Beginning with the first line of the data below, extract each line up to and including the one containing "From S2P Require". Copy them exactly and add nothing.

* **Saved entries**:
★ ★ ★ ★

(* ===== verification/TeslaSender.v ===== *)
(** * TeslaSender: authenticating outgoing packets (src/src/tesla/sender.rs)

    The sender keeps the whole chain and the prepared MAC state of the
    current interval.  The final key, fresh randomness in the source, is an
    argument of [TeslaSender_new]. *)

From S2P Require Import Prelude Bytes Crypto TeslaChain TeslaSchedule TeslaMac.

Record TeslaSender := mkTeslaSender {
  ts_params : TeslaSchedule;
  ts_chain : TeslaChain;
  ts_alg : TeslaMacAlg;
  ts_current_interval : Z;
  ts_prepared : PreparedMac
}.

Section Sender.
Context {CR : Crypto}.

(** [TeslaChain::generate] with its random bytes made explicit. *)
Definition generate (k_final : bytes) (n_chain : Z) : outcome TeslaChain := from_final_key k_final n_chain.

Definition TeslaSender_new (params : TeslaSchedule) (alg : TeslaMacAlg) (k_final : bytes) : outcome TeslaSender :=
  chain ← generate k_final (n_chain params);
  k1 ← chain_key chain 1;
  prepared ← prepare alg k1;
  Ret (mkTeslaSender params chain alg 1 prepared).

Definition sender_anchor (self : TeslaSender) : outcome bytes := anchor (ts_chain self).

Definition authenticate (self : TeslaSender) (buf : bytes) (ext_index send_ns : Z) :
    outcome (bytes * TeslaSender) :=
  interval ← interval_of (ts_params self) send_ns;
  self ← (if negb (interval =? ts_current_interval self) then
            k ← chain_key (ts_chain self) interval;
            prepared ← prepare (ts_alg self) k;
            Ret (mkTeslaSender (ts_params self) (ts_chain self) (ts_alg self) interval prepared)
          else Ret self);
  let mac := tag (ts_prepared self) ext_index buf in
  disclosed ← chain_key (ts_chain self) (disclosed_index (ts_params self) interval);
  Ret (append_extension buf interval disclosed mac, self).

(** ** The reference: what an authenticated packet is *)

(** The MAC of a packet under the chain key of its interval. *)
Definition packet_mac (alg : TeslaMacAlg) (k : bytes) (ext_index : Z) (buf : bytes) : bytes :=
  match prepare alg k with Ret p => tag p ext_index buf | Panic => [] end.

(** The datagram for [buf] sent in [interval] by the chain of [kf]. *)
Definition tesla_packet (p : TeslaSchedule) (alg : TeslaMacAlg) (kf buf : bytes) (ext_index interval : Z) : bytes :=
  append_extension buf interval (true_key kf (n_chain p) (disclosed_index p interval))
    (packet_mac alg (true_key kf (n_chain p) interval) ext_index buf).

End Sender.

Section Facts.
Context {CR : Crypto} {CL : CryptoLaws}.

(** The MAC state is always the current interval's. *)
Definition sender_ok (kf : bytes) (self : TeslaSender) : Prop :=
  schedule_ok (ts_params self) /\ from_final_key kf (n_chain (ts_params self)) = Ret (ts_chain self) /\
  1 <= ts_current_interval self <= n_chain (ts_params self) /\
  prepare (ts_alg self) (true_key kf (n_chain (ts_params self)) (ts_current_interval self)) =
    Ret (ts_prepared self).

Lemma chain_keys_true kf n c i :
  0 <= i <= n -> from_final_key kf n = Ret c -> chain_key c i = Ret (true_key kf n i).
Proof.
  intros Hi Hc. destruct (from_final_key_ok kf n ltac:(lia)) as (c' & Hc' & Hk).
  rewrite Hc in Hc'. apply (inj Ret) in Hc' as <-. by apply Hk.
Qed.

Lemma sender_new_ok params alg kf :
  schedule_ok params ->
  exists self, TeslaSender_new params alg kf = Ret self /\ sender_ok kf self /\
    ts_params self = params /\ ts_alg self = alg.
Proof.
  intros Hok. pose proof Hok as (_ & _ & _ & _ & _ & _ & _ & _ & Hn & _).
  unfold TeslaSender_new, generate.
  destruct (from_final_key_ok kf (n_chain params) ltac:(lia)) as (c & Hc & Hk). rewrite Hc.
  cbn [mbind outcome_bind]. rewrite Hk by lia. cbn [mbind outcome_bind].
  destruct (prepare_ok alg (true_key kf (n_chain params) 1)) as (p & Hp). rewrite Hp.
  eexists. split; [done|]. split; [|done]. split_and!; cbn; done || lia.
Qed.

(** [authenticate] writes the reference datagram. *)
Lemma authenticate_spec kf self buf e send i :
  sender_ok kf self -> interval_of (ts_params self) send = Ret i -> 0 <= send < u64_max ->
  exists self',
    authenticate self buf e send = Ret (tesla_packet (ts_params self) (ts_alg self) kf buf e i, self') /\
    sender_ok kf self' /\ ts_params self' = ts_params self /\ ts_alg self' = ts_alg self.
Proof.
  intros (Hok & Hc & Hcur & Hp) Hi Hs. destruct (interval_of_spec _ _ _ Hok Hs Hi) as [Hir _].
  pose proof Hok as (_ & _ & Hd & _ & _ & _ & _ & Hd2 & _).
  assert (0 <= disclosed_index (ts_params self) i <= n_chain (ts_params self)) as Hdi
    by (unfold disclosed_index, saturating_sub; lia).
  unfold authenticate, tesla_packet. rewrite Hi. cbn [mbind outcome_bind].
  destruct (Z.eqb_spec i (ts_current_interval self)) as [->|Hne]; cbn [negb].
  - cbn [mbind outcome_bind]. rewrite (chain_keys_true kf (n_chain (ts_params self))) by done.
    cbn [mbind outcome_bind]. exists self. split; [|done]. unfold packet_mac. by rewrite Hp.
  - rewrite (chain_keys_true kf (n_chain (ts_params self))) by (done || lia). cbn [mbind outcome_bind].
    destruct (prepare_ok (ts_alg self) (true_key kf (n_chain (ts_params self)) i)) as (p & Hp').
    rewrite Hp'. cbn [mbind outcome_bind ts_prepared ts_chain ts_params].
    rewrite (chain_keys_true kf (n_chain (ts_params self))) by done. cbn [mbind outcome_bind].
    eexists. split; [unfold packet_mac; by rewrite Hp'|].
    split; [|done]. split_and!; cbn; done || lia.
Qed.

(** Authenticating a whole stream: (packet, index, send time) triples. *)
Fixpoint authenticate_all (self : TeslaSender) (l : list (bytes * Z * Z)) : outcome (list bytes * TeslaSender) :=
  match l with
  | [] => Ret ([], self)
  | (buf, e, send) :: l =>
      '(w, self) ← authenticate self buf e send;
      '(ws, self) ← authenticate_all self l;
      Ret (w :: ws, self)
  end.

Lemma authenticate_all_spec kf self l ivs :
  sender_ok kf self ->
  Forall2 (fun '(_, _, send) i => interval_of (ts_params self) send = Ret i /\ 0 <= send < u64_max) l ivs ->
  exists self',
    authenticate_all self l =
      Ret (zip_with (fun '(buf, e, _) i => tesla_packet (ts_params self) (ts_alg self) kf buf e i) l ivs, self') /\
    sender_ok kf self' /\ ts_params self' = ts_params self /\ ts_alg self' = ts_alg self.
Proof.
  revert self ivs. induction l as [|[[buf e] send] l IH]; intros self ivs Hok Hall.
  - apply Forall2_nil_inv_l in Hall as ->. by exists self.
  - apply Forall2_cons_inv_l in Hall as (i & ivs' & [Hi Hs] & Hall & ->).
    destruct (authenticate_spec kf self buf e send i Hok Hi Hs) as (self1 & H1 & Hok1 & Hp1 & Ha1).
    destruct (IH self1 ivs' Hok1) as (self2 & H2 & Hok2 & Hp2 & Ha2); [by rewrite Hp1|].
    exists self2. cbn [authenticate_all]. rewrite H1. cbn [mbind outcome_bind]. rewrite H2.
    rewrite Hp1, Ha1 in *. done.
Qed.

(** TeslaSender::authenticate, over a whole stream and across interval
    changes, appends to each packet its interval, the key disclosed for that
    interval and the MAC under the interval's own chain key. *)
Lemma sender_stream_authenticated params alg kf l ivs :
  schedule_ok params ->
  Forall2 (fun '(_, _, send) i => interval_of params send = Ret i /\ 0 <= send < u64_max) l ivs ->
  exists self0 self',
    TeslaSender_new params alg kf = Ret self0 /\
    authenticate_all self0 l =
      Ret (zip_with (fun '(buf, e, _) i => tesla_packet params alg kf buf e i) l ivs, self').
Proof.
  intros Hok Hall. destruct (sender_new_ok params alg kf Hok) as (self0 & Hnew & Hs & Hp & Ha).
  destruct (authenticate_all_spec kf self0 l ivs Hs) as (self' & Hrun & _); [by rewrite Hp|].
  exists self0, self'. by rewrite Hp, Ha in Hrun.
Qed.

End Facts.

Import Toy.

Lemma sender_stream_authenticated_witness :
  exists self0 self',
    TeslaSender_new sample GmacAes128 (replicate 20 9) = Ret self0 /\
    authenticate_all self0 [([1; 2], 0, 500000000); ([3], 1, 2500000000)] =
      Ret (zip_with (fun '(buf, e, _) i => tesla_packet sample GmacAes128 (replicate 20 9) buf e i)
             [([1; 2], 0, 500000000); ([3], 1, 2500000000)] [1; 3], self').
Proof.
  apply (sender_stream_authenticated sample GmacAes128 (replicate 20 9)).
  - exact sample_ok.
  - repeat constructor; unfold u64_max; lia.
Defined.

★ ★ ★ ★

* **Answer for the task**:
(* ===== verification/TeslaSender.v ===== *)
(** * TeslaSender: authenticating outgoing packets (src/src/tesla/sender.rs)

    The sender keeps the whole chain and the prepared MAC state of the
    current interval.  The final key, fresh randomness in the source, is an
    argument of [TeslaSender_new]. *)

From S2P Require Import Prelude Bytes Crypto TeslaChain TeslaSchedule TeslaMac.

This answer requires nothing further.